Estaremos de tal modo intoxicados que acabamos por considerar normal que as administrações não consigam prever as necessidades de profissionais, de mão de obra, de técnicos, de especialistas, designadamente de médios e professores? A resignação é de tal modo fatal que somos incapazes de reagir ao número crescente de emigrantes, de técnicos, de especialistas e de universitários que se vão embora com a certeza de terem sempre melhores oportunidades, mesmo se à custa do sacrifício das migrações?

 

Será que vivemos em paz e dormimos tranquilos quando sabemos, sem qualquer dúvida, que há milhares de asiáticos, de árabes, de africanos e de latino-americanos a serem explorados nas piores condições imagináveis, nos endereços “marados” e de conveniência, nas plantações inexistentes, nas estufas de ficção e nas empresas de fantasia?

 

Vivemos em paz quando tomamos conhecimento de que em muitos endereços disfarçados há, num quarto ou num rés-do-chão, dezenas de domicílios fantasma, para enganar os serviços de estrangeiros e de identidade que se querem deixar enganar?
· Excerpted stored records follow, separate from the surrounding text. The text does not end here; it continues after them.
(** At the distance of a track point the interpolator returns the
    elevation of a track point at that distance. *)
Lemma interpolate_elevation_on_track (dists eles : list R) (i : nat) (d : R) :
  length eles = length dists -> nondecreasing dists ->
  nth_error dists i = Some d ->
  exists k e,
    nth_error dists k = Some d /\ nth_error eles k = Some e /\
    interpolate_elevation d dists eles = Ok e.
Proof.
  intros Hlen Hs Hd.
  assert (Hne : dists <> []) by (intros ->; destruct i; discriminate).
  destruct (interpolate_elevation_cases d dists eles Hlen Hne)
    as [[k [d0 [d1 [e0 [e1 [Hstop Hv]]]]]] | [Hall Hv]].
  - destruct Hstop as [Hk [Hpast [Hd0 [Hd1 [He0 [He1 Hq]]]]]].
    destruct i as [| i].
    + (* the first point: the scan stops at index 1 *)
      assert (k = 1%nat).
      { destruct (Nat.eq_dec k 1) as [E | E]; [exact E |].
        destruct (nth_error dists 1) as [x1 |] eqn:Hx1.
        - pose proof (Hpast 1%nat x1 ltac:(lia) Hx1).
          pose proof (nondecreasing_le dists Hs 1 0 d x1 ltac:(lia) Hd Hx1).
          lra.
        - apply nth_error_None in Hx1.
          assert (k < length dists)%nat by (apply nth_error_Some; congruence).
          lia. }
      subst k. change (1 - 1)%nat with 0%nat in Hd0, He0.
      assert (d0 = d) by congruence. subst d0.
      destruct (eqb d1 d) eqn:E; R_compare.
      * exists 1%nat, e1. subst d1. auto.
      * exists 0%nat, e0. split; [exact Hd |]. split; [exact He0 |].
        rewrite Hv. f_equal. field. lra.
    + (* a later point: the scan stops at a point at the same distance *)
      assert (Hki : (k <= S i)%nat).
      { destruct (Nat.le_gt_cases k (S i)) as [H | H]; [exact H |].
        pose proof (Hpast (S i) d ltac:(lia) Hd). lra. }
      pose proof (nondecreasing_le dists Hs (S i) k d1 d Hki Hd1 Hd).
      assert (d1 = d) by lra. subst d1.
      exists k, e1. split; [exact Hd1 |]. split; [exact He1 |].
      rewrite Hv. destruct (eqb d d0) eqn:E; R_compare; [reflexivity |].
      f_equal. field. lra.
  - destruct i as [| i].
    + (* the first point of a series of one *)
      assert (Hone : length dists = 1%nat).
      { destruct dists as [| x0 [| x1 dists]]; [contradiction | reflexivity |].
        pose proof (Hall 1%nat x1 (le_n 1) eq_refl).
        pose proof (nondecreasing_le (x0 :: x1 :: dists) Hs 1 0 d x1
                      ltac:(lia) Hd eq_refl). lra. }
      destruct eles as [| y0 [| y1 eles]]; try (rewrite Hone in Hlen;
        discriminate).
      exists 0%nat, y0. split; [exact Hd |]. split; [reflexivity |].
      rewrite Hv. reflexivity.
    + pose proof (Hall (S i) d ltac:(lia) Hd). lra.
Qed.
Lemma delete_of_absent_witness :
  (exists w' t,
      run handle (resourceExpressRouteCircuitAuthorizationDelete Examples.authorization)
          Examples.emptyService
      = Some ((Examples.authorization, None), w', t))
  /\ (exists w1 t1 t2,
        run handle (resourceExpressRouteCircuitAuthorizationDelete Examples.authorization)
            Examples.serviceWithAuthorization
        = Some ((Examples.authorization, None), w1, t1)
        /\ run handle (resourceExpressRouteCircuitAuthorizationDelete Examples.authorization)
               w1
           = Some ((Examples.authorization, None), w1, t2))
  /\ (exists t,
        run handle (resourceNetworkInterfaceApplicationSecurityGroupAssociationDelete
                      Examples.association)
            (Examples.serviceWith [Examples.asg2])
        = Some ((Examples.association, None),
                setInterfaces
                  (<[("rg1", "nic1") :=
                       withGroups (Examples.nicWith [Examples.asg2]) [Examples.asg2]]>
                     (interfaces (Examples.serviceWith [Examples.asg2])))
                  (Examples.serviceWith [Examples.asg2]),
                t)).
Proof.
  split; [|split].
  - apply (proj1 (delete_of_absent Examples.authorization Examples.emptyService
                    Examples.auth1ID)).
    + vm_compute. reflexivity.
    + apply not_elem_of_empty.
    + right. left. split; reflexivity.
  - apply (proj1 (delete_of_absent Examples.authorization
                    Examples.serviceWithAuthorization Examples.auth1ID)).
    + vm_compute. reflexivity.
    + apply not_elem_of_empty.
    + reflexivity.
  - apply (proj2 (delete_of_absent Examples.association
                    (Examples.serviceWith [Examples.asg2]) Examples.nic1ID)
             Examples.nic1 Examples.asg1).
    + vm_compute. reflexivity.
    + vm_compute. reflexivity.
    + apply not_elem_of_empty.
    + vm_compute. reflexivity.
    + reflexivity.
    + intros [Heq|Hin]%elem_of_cons; [discriminate | now apply elem_of_nil in Hin].
    + reflexivity.
Defined.

(** Delete of an association whose parent interface is gone: the fetch
    observes NotFound and Delete returns an error. *)
Lemma delete_missing_parent_is_error :
  interfaces Examples.emptyService !! ("rg1", "nic1") = None
  /\ run handle (resourceNetworkInterfaceApplicationSecurityGroupAssociationDelete
                  Examples.association) Examples.emptyService
     = Some ((Examples.association, Some (ErrNetworkInterfaceNotFound "nic1" "rg1")),
             Examples.emptyService,
             [existT _ (LockByName "nic1" networkInterfaceResourceName);
              existT _ (InterfacesGet "rg1" "nic1" "");
              existT _ (UnlockByName "nic1" networkInterfaceResourceName)]).
Proof. split; vm_compute; reflexivity. Qed.
End NetworkSpec.

(** ** Package [compute] *)

Module ComputeSpec.
Import GoStrings Provider PluginSdk Compute ProgFacts.

Section Poller.
Variables (d : ResourceData) (id : DedicatedHostId).

Let conf := deleteStateConf d id.
Let get : @Call Event :=
  existT _ (HostsGet (ResourceGroup id) (HostGroupName id) (HostName id) "").

(** One refresh reads the host once and classifies the answer. *)
Lemma refresh_run (w : World) :
  run handle (dedicatedHostDeletedRefreshFunc id) w
  = Some (if bool_decide (hostStatusAt w (reads w) = 200%Z) then
            (Some (ValHost (theHost (ResourceGroup id) (HostGroupName id) (HostName id))),
             "Exists", None)
          else if bool_decide (hostStatusAt w (reads w) = 404%Z) then
            (Some (ValString "NotFound"), "NotFound", None)
          else
            (None, "", Some (ErrPolling {| sdkStatus := hostStatusAt w (reads w) |})),
          afterRead w, [get]).
Proof.
  unfold dedicatedHostDeletedRefreshFunc.
  rewrite run_bind, run_trigger. cbn [handle].
  destruct (bool_decide (hostStatusAt w (reads w) = 200%Z)) eqn:H200; cbn.
  - reflexivity.
  - unfold ResponseWasNotFound.
    destruct (decide (hostStatusAt w (reads w) = 404%Z)) as [H404|H404].
    + rewrite H404. reflexivity.
    + rewrite !bool_decide_false by congruence. reflexivity.
Qed.

(** A Pending observation: the wait goes on with the counter at zero. *)
Lemma wait_pending (w : World) (budget targetOccurence : nat) :
  hostStatusAt w (reads w) = 200%Z ->
  run handle (waitForState conf (S budget) targetOccurence) w
  = match run handle (waitForState conf budget 0) (afterRead w) with
    | Some (r, w', t) => Some (r, w', get :: t)
    | None => None
    end.
Proof.
  intros H200. cbn [waitForState]. rewrite run_bind.
  change (Refresh conf) with (dedicatedHostDeletedRefreshFunc id).
  rewrite refresh_run, H200.
  rewrite (bool_decide_true (200 = 200)%Z) by reflexivity. cbn -[waitForState].
  destruct (run handle (waitForState conf budget 0) (afterRead w)) as [[[r w'] t]|];
    reflexivity.
Qed.

(** A Target observation short of the required number: the wait goes on
    with the counter one up. *)
Lemma wait_target (w : World) (budget targetOccurence : nat) :
  hostStatusAt w (reads w) = 404%Z ->
  (S targetOccurence < 20)%nat ->
  run handle (waitForState conf (S budget) targetOccurence) w
  = match run handle (waitForState conf budget (S targetOccurence)) (afterRead w) with
    | Some (r, w', t) => Some (r, w', get :: t)
    | None => None
    end.
Proof.
  intros H404 Hlt. cbn [waitForState]. rewrite run_bind.
  change (Refresh conf) with (dedicatedHostDeletedRefreshFunc id).
  rewrite refresh_run, H404.
  rewrite (bool_decide_false (404 = 200)%Z) by discriminate.
  rewrite (bool_decide_true (404 = 404)%Z) by reflexivity.
  cbn -[waitForState Nat.leb].
  destruct (Nat.leb_spec 20 (S targetOccurence)) as [Hle|_]; [lia|].
  destruct (run handle (waitForState conf budget (S targetOccurence)) (afterRead w))
    as [[[r w'] t]|]; reflexivity.
Qed.

(** The Target observation that completes the required number. *)
Lemma wait_done (w : World) (budget targetOccurence : nat) :
  hostStatusAt w (reads w) = 404%Z ->
  (20 <= S targetOccurence)%nat ->
  run handle (waitForState conf (S budget) targetOccurence) w
  = Some ((Some (ValString "NotFound"), None), afterRead w, [get]).
Proof.
  intros H404 Hle. cbn [waitForState]. rewrite run_bind.
  change (Refresh conf) with (dedicatedHostDeletedRefreshFunc id).
  rewrite refresh_run, H404.
  rewrite (bool_decide_false (404 = 200)%Z) by discriminate.
  rewrite (bool_decide_true (404 = 404)%Z) by reflexivity.
  cbn -[waitForState Nat.leb].
  destruct (Nat.leb_spec 20 (S targetOccurence)) as [_|Hlt]; [|lia].
  reflexivity.
Qed.

(** Any other answer ends the wait with the error of the refresh. *)
Lemma wait_failed (w : World) (budget targetOccurence : nat) :
  hostStatusAt w (reads w) <> 200%Z ->
  hostStatusAt w (reads w) <> 404%Z ->
  run handle (waitForState conf (S budget) targetOccurence) w
  = Some ((None, Some (RefreshFailed
                         (ErrPolling {| sdkStatus := hostStatusAt w (reads w) |}))),
          afterRead w, [get]).
Proof.
  intros H200 H404. cbn [waitForState]. rewrite run_bind.
  change (Refresh conf) with (dedicatedHostDeletedRefreshFunc id).
  rewrite refresh_run. rewrite !bool_decide_false by assumption. reflexivity.
Qed.

(** A wait that ends well read the host at most [budget] times, and
    either every read was a Target observation and they completed the
    required number, or the last twenty reads were, right after a Pending
    one. *)
Lemma wait_success (budget : nat) :
  forall (targetOccurence : nat) (w w' : World) res t,
    (targetOccurence < 20)%nat ->
    run handle (waitForState conf budget targetOccurence) w = Some ((res, None), w', t) ->
    (reads w' <= reads w + budget)%nat
    /\ ((reads w' = reads w + (20 - targetOccurence)
         /\ forall i, reads w <= i < reads w' -> hostStatusAt w i = 404%Z)%nat
        \/ (reads w + 21 <= reads w'
            /\ hostStatusAt w (reads w' - 21) = 200%Z
            /\ forall i, reads w' - 20 <= i < reads w' -> hostStatusAt w i = 404%Z)%nat).
Proof.
  induction budget as [|budget IH]; intros c w w' res t Hc Hrun.
  - discriminate Hrun.
  - destruct (decide (hostStatusAt w (reads w) = 200%Z)) as [H200|H200].
    { rewrite (wait_pending w budget c H200) in Hrun.
      destruct (run handle (waitForState conf budget 0) (afterRead w))
        as [[[r w1] t1]|] eqn:Hrec; [|discriminate].
      injection Hrun as -> -> _.
      destruct (IH 0%nat (afterRead w) w' res t1 ltac:(lia) Hrec) as [Hle Hcases].
      cbn [reads afterRead hostStatusAt] in *. split; [lia|]. right.
      destruct Hcases as [[Heq Hall]|(Hge & Hreset & Hall)].
      - split; [lia|]. split.
        + replace (reads w' - 21)%nat with (reads w) by lia. exact H200.
        + intros i Hi. apply Hall. lia.
      - split; [lia|]. split; [exact Hreset|exact Hall]. }
    destruct (decide (hostStatusAt w (reads w) = 404%Z)) as [H404|H404].
    { destruct (decide (S c < 20)%nat) as [Hlt|Hge].
      - rewrite (wait_target w budget c H404 Hlt) in Hrun.
        destruct (run handle (waitForState conf budget (S c)) (afterRead w))
          as [[[r w1] t1]|] eqn:Hrec; [|discriminate].
        injection Hrun as -> -> _.
        destruct (IH (S c) (afterRead w) w' res t1 Hlt Hrec) as [Hle Hcases].
        cbn [reads afterRead hostStatusAt] in *. split; [lia|].
        destruct Hcases as [[Heq Hall]|(Hge & Hreset & Hall)].
        + left. split; [lia|]. intros i Hi.
          destruct (decide (i = reads w)) as [->|Hne]; [exact H404|].
          apply Hall. lia.
        + right. split; [lia|]. split; [exact Hreset|exact Hall].
      - rewrite (wait_done w budget c H404 ltac:(lia)) in Hrun.
        injection Hrun as _ <- _. cbn [reads afterRead]. split; [lia|].
        left. split; [lia|]. intros i Hi.
        replace i with (reads w) by lia. exact H404. }
    rewrite (wait_failed w budget c H200 H404) in Hrun. discriminate.
Qed.

(** A wait always ends, after at most [budget] reads. *)
Lemma wait_total (budget : nat) :
  forall (targetOccurence : nat) (w : World),
    exists r w' t,
      run handle (waitForState conf budget targetOccurence) w = Some (r, w', t)
      /\ (reads w' <= reads w + budget)%nat.
Proof.
  induction budget as [|budget IH]; intros c w.
  - eexists _, _, _. split; [reflexivity|]. lia.
  - destruct (decide (hostStatusAt w (reads w) = 200%Z)) as [H200|H200].
    { rewrite (wait_pending w budget c H200).
      destruct (IH 0%nat (afterRead w)) as (r & w' & t & -> & Hle).
      eexists _, _, _. split; [reflexivity|]. cbn [reads afterRead] in Hle. lia. }
    destruct (decide (hostStatusAt w (reads w) = 404%Z)) as [H404|H404].
    { destruct (decide (S c < 20)%nat) as [Hlt|Hge].
      - rewrite (wait_target w budget c H404 Hlt).
        destruct (IH (S c) (afterRead w)) as (r & w' & t & -> & Hle).
        eexists _, _, _. split; [reflexivity|]. cbn [reads afterRead] in Hle. lia.
      - rewrite (wait_done w budget c H404 ltac:(lia)).
        eexists _, _, _. split; [reflexivity|]. cbn [reads afterRead]. lia. }
    rewrite (wait_failed w budget c H200 H404).
    eexists _, _, _. split; [reflexivity|]. cbn [reads afterRead]. lia.
Qed.
End Poller.

(** Delete, once the delete call and its wait are through, is the wait for
    the state: it answers what the wait answers, from the same service. *)
Lemma delete_reaches_wait (d : ResourceData) (w : World) :
  (exists e t, e <> None
      /\ run handle (resourceDedicatedHostDelete d) w = Some ((d, e), w, t))
  \/ (exists id,
        forall r w' t,
          run handle (waitForState (deleteStateConf d id) (TimeoutDelete d) 0) w
          = Some (r, w', t) ->
          exists t',
            run handle (resourceDedicatedHostDelete d) w
            = Some ((d, match r.2 with
                        | Some err => Some (ErrWaitingToDisappear id err)
                        | None => None
                        end), w', t')).
Proof.
  unfold resourceDedicatedHostDelete.
  destruct (DedicatedHostID (Id d)) as [id|].
  2:{ left. eexists _, _. split; [|reflexivity]. discriminate. }
  rewrite run_bind, run_trigger. cbn [handle].
  destruct (deleteFailing w) as [status|].
  { left. eexists _, _. split; [|reflexivity]. discriminate. }
  cbn -[deleteStateConf WaitForStateContext].
  destruct (waitFailing w) as [status|].
  - cbn -[deleteStateConf WaitForStateContext].
    destruct (ResponseWasNotFound (Some status)).
    + right. exists id. intros r w' t Hwait.
      cbn -[deleteStateConf WaitForStateContext].
      rewrite run_bind. unfold WaitForStateContext.
      change (Timeout (deleteStateConf d id)) with (TimeoutDelete d).
      rewrite Hwait. destruct r as [res [err|]]; cbn; eexists; reflexivity.
    + left. eexists _, _. split; [|reflexivity]. discriminate.
  - right. exists id. intros r w' t Hwait.
    cbn -[deleteStateConf WaitForStateContext].
    rewrite run_bind. unfold WaitForStateContext.
    change (Timeout (deleteStateConf d id)) with (TimeoutDelete d).
    rewrite Hwait. destruct r as [res [err|]]; cbn; eexists; reflexivity.
Qed.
Somos capazes de passear à beira-rio, em tranquilidade, sabendo que àquela mesma hora centenas ou milhares de asiáticos, em condições confrangedoras, trabalham nas culturas forçadas, fazem vindimas pela noite fora, arrancam cortiça, trabalham no tomate, na flor e na batata, em condições simplesmente inaceitáveis e condenadas por todos os tratados e convenções internacionais que Portugal subscreveu?

 

Temos mesmo de nos habituar a ouvir ministros, vizinhos da imbecilidade, garantir que estamos a viver melhor do que há 50 anos, que estão a ser preparados planos, que os prolemas estão identificados, que as situações mais graves estão sinalizadas, que as estratégias  estão a ser preparadas, que novos grupos de trabalho estão a ser criados, que novos recursos financeiros vão ser libertados, que estão todos a trabalhar a fim de que as filas de espera nos hospitais diminuam, que os professores vão ser colocados, que as escolas vão abrir a tempo e horas, que os professores não ficarão a saltar de casa em casa e de região em região durante cinco, dez, quinze anos?

 

Apesar de haver mais de uma centena de Observatórios, digo bem, uma centena, para tudo quanto existe à face da terra, Migrações, Saúde, Educação, Racismo, Transportes, Descentralização, Pobreza, Desigualdade, Estrangeiros, Envelhecimento ou Nascimentos, apesar disso, estamos mesmo condenados a nunca acertar nas previsões, nunca colocar professores a horas, nunca formar médicos a tempo, nunca contratar enfermeiros suficientes, nunca construir residências universitárias que bastem e nunca julgar criminosos a tempo? Temos de nos resignar a esta espécie de DNA fatal das autoridades políticas portuguesas que consiste na incapacidade de prever, na impossibilidade de agir a tempo e na dificuldade em preparar profissionais e recursos?

 

Será que nos habituámos de tal modo à incompetência, à ineficiência e à desigualdade que já não reagimos aos atrasos da justiça, aos anos e anos de espera por que um rico, um político, um malandro ou um poderoso sejam julgados?

 

Será razoável habituarmo-nos às filas de espera diante das lojas do cidadão, das repartições de finanças, dos serviços de segurança social e de outras repartições da educação, da saúde e da justiça, de Verão e de Inverno, com chuva ou com sol, como cidadãos ordeiros e contribuintes obedientes?

Somos obrigados a aceitar como hábito este desaustinado caminho em que se produz pouca riqueza, em que se cria pouca empresa e se melhora pouco, mas onde, à falta de fazer mais e melhor e na impossibilidade de ter casa e comboio, escola e hospital, distribuem-se vales e bónus? Temos mesmo de nos habituar a crescer devagar, a desenvolver lentamente e a melhorar pouco, tão pouco? Temos de nos contentar com pouco, menos do que os outros? Temos de ficar satisfeitos e gratos com o melhor do que nada? Mesmo?

 

Má sorte a de sermos um país pobre e pequeno! Triste sina a de sermos mal governados! Sombrio destino o desta estranha forma de vida tão cheia de pobreza e de resignação! E, pior que tudo, este jeito tão nosso de nos habituarmos a tudo!